*Working data:*
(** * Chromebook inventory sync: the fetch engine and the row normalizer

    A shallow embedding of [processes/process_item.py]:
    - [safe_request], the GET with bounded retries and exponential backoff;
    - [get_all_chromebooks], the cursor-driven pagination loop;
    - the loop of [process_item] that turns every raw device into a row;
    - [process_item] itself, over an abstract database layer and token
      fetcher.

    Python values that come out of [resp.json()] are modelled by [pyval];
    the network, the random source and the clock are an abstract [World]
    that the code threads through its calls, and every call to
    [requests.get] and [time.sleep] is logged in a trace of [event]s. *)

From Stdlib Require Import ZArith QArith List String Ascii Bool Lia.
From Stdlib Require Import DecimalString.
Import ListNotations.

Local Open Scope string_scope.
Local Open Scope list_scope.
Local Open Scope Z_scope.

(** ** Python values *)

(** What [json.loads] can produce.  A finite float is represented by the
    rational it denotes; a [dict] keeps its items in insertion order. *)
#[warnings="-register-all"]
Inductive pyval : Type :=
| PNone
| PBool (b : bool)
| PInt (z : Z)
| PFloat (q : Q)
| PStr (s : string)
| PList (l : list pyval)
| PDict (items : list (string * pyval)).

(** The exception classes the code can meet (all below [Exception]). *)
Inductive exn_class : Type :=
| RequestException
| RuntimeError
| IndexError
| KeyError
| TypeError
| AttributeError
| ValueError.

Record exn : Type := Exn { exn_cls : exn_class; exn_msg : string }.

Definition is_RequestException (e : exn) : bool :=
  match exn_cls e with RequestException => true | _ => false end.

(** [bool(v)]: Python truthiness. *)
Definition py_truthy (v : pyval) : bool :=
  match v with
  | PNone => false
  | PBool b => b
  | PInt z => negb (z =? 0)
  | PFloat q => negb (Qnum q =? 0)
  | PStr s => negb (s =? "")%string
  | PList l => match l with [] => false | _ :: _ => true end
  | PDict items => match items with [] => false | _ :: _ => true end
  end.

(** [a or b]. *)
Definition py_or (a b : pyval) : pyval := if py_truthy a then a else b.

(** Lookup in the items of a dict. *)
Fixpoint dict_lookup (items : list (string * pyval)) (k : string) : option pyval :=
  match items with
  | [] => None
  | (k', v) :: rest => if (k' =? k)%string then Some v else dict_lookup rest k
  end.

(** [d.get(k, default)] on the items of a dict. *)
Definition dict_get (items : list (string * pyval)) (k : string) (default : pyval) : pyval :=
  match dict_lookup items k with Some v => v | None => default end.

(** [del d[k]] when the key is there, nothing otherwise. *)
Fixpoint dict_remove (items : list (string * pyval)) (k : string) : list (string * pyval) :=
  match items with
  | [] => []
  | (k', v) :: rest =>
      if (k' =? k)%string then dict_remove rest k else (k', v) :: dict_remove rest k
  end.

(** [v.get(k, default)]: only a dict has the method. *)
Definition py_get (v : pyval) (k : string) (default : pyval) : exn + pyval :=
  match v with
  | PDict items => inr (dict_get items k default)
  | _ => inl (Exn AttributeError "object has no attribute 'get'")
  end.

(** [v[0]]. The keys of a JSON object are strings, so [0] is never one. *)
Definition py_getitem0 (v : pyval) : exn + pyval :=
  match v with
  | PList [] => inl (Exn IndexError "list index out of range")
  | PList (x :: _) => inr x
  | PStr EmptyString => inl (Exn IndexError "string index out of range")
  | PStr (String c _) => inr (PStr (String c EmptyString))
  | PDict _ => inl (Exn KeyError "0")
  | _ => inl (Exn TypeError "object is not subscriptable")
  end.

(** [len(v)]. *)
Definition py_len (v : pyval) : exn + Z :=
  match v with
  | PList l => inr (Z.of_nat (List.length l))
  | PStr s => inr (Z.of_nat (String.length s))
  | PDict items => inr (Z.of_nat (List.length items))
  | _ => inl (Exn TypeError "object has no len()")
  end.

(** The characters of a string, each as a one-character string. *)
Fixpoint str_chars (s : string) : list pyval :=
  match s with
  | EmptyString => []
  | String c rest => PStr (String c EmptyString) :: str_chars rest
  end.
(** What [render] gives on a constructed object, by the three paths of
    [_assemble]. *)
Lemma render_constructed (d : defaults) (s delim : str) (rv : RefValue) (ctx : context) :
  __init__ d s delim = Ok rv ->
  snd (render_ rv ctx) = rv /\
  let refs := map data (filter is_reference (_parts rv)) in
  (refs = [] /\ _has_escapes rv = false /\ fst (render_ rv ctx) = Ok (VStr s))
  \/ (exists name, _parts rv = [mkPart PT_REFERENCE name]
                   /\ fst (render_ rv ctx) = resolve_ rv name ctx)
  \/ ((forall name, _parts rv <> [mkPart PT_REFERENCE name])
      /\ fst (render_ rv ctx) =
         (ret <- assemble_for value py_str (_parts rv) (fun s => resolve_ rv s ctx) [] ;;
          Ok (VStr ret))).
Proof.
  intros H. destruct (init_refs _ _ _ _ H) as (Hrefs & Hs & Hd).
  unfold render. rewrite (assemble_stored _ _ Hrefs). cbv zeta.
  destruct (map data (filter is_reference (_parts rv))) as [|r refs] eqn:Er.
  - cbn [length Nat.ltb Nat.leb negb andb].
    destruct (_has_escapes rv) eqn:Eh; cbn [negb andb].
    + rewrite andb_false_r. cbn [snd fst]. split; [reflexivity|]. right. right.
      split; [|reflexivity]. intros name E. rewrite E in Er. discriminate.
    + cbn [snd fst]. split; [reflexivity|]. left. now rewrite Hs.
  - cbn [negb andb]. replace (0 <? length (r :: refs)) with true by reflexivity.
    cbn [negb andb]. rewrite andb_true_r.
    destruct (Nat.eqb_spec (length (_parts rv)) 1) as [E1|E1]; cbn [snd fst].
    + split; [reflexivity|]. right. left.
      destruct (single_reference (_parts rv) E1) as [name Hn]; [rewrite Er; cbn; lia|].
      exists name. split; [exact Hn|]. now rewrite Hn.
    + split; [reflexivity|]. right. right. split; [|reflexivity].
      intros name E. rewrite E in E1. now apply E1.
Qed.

*Task prompt:* For the material above, reproduce exactly the lines from the line with "match dict_lookup items" to the line with "inl (Exn KeyError", inclusive, and exclude all others.

*Response:*
  match dict_lookup items k with Some v => v | None => default end.

(** [del d[k]] when the key is there, nothing otherwise. *)
Fixpoint dict_remove (items : list (string * pyval)) (k : string) : list (string * pyval) :=
  match items with
  | [] => []
  | (k', v) :: rest =>
      if (k' =? k)%string then dict_remove rest k else (k', v) :: dict_remove rest k
  end.

(** [v.get(k, default)]: only a dict has the method. *)
Definition py_get (v : pyval) (k : string) (default : pyval) : exn + pyval :=
  match v with
  | PDict items => inr (dict_get items k default)
  | _ => inl (Exn AttributeError "object has no attribute 'get'")
  end.

(** [v[0]]. The keys of a JSON object are strings, so [0] is never one. *)
Definition py_getitem0 (v : pyval) : exn + pyval :=
  match v with
  | PList [] => inl (Exn IndexError "list index out of range")
  | PList (x :: _) => inr x
  | PStr EmptyString => inl (Exn IndexError "string index out of range")
  | PStr (String c _) => inr (PStr (String c EmptyString))
  | PDict _ => inl (Exn KeyError "0")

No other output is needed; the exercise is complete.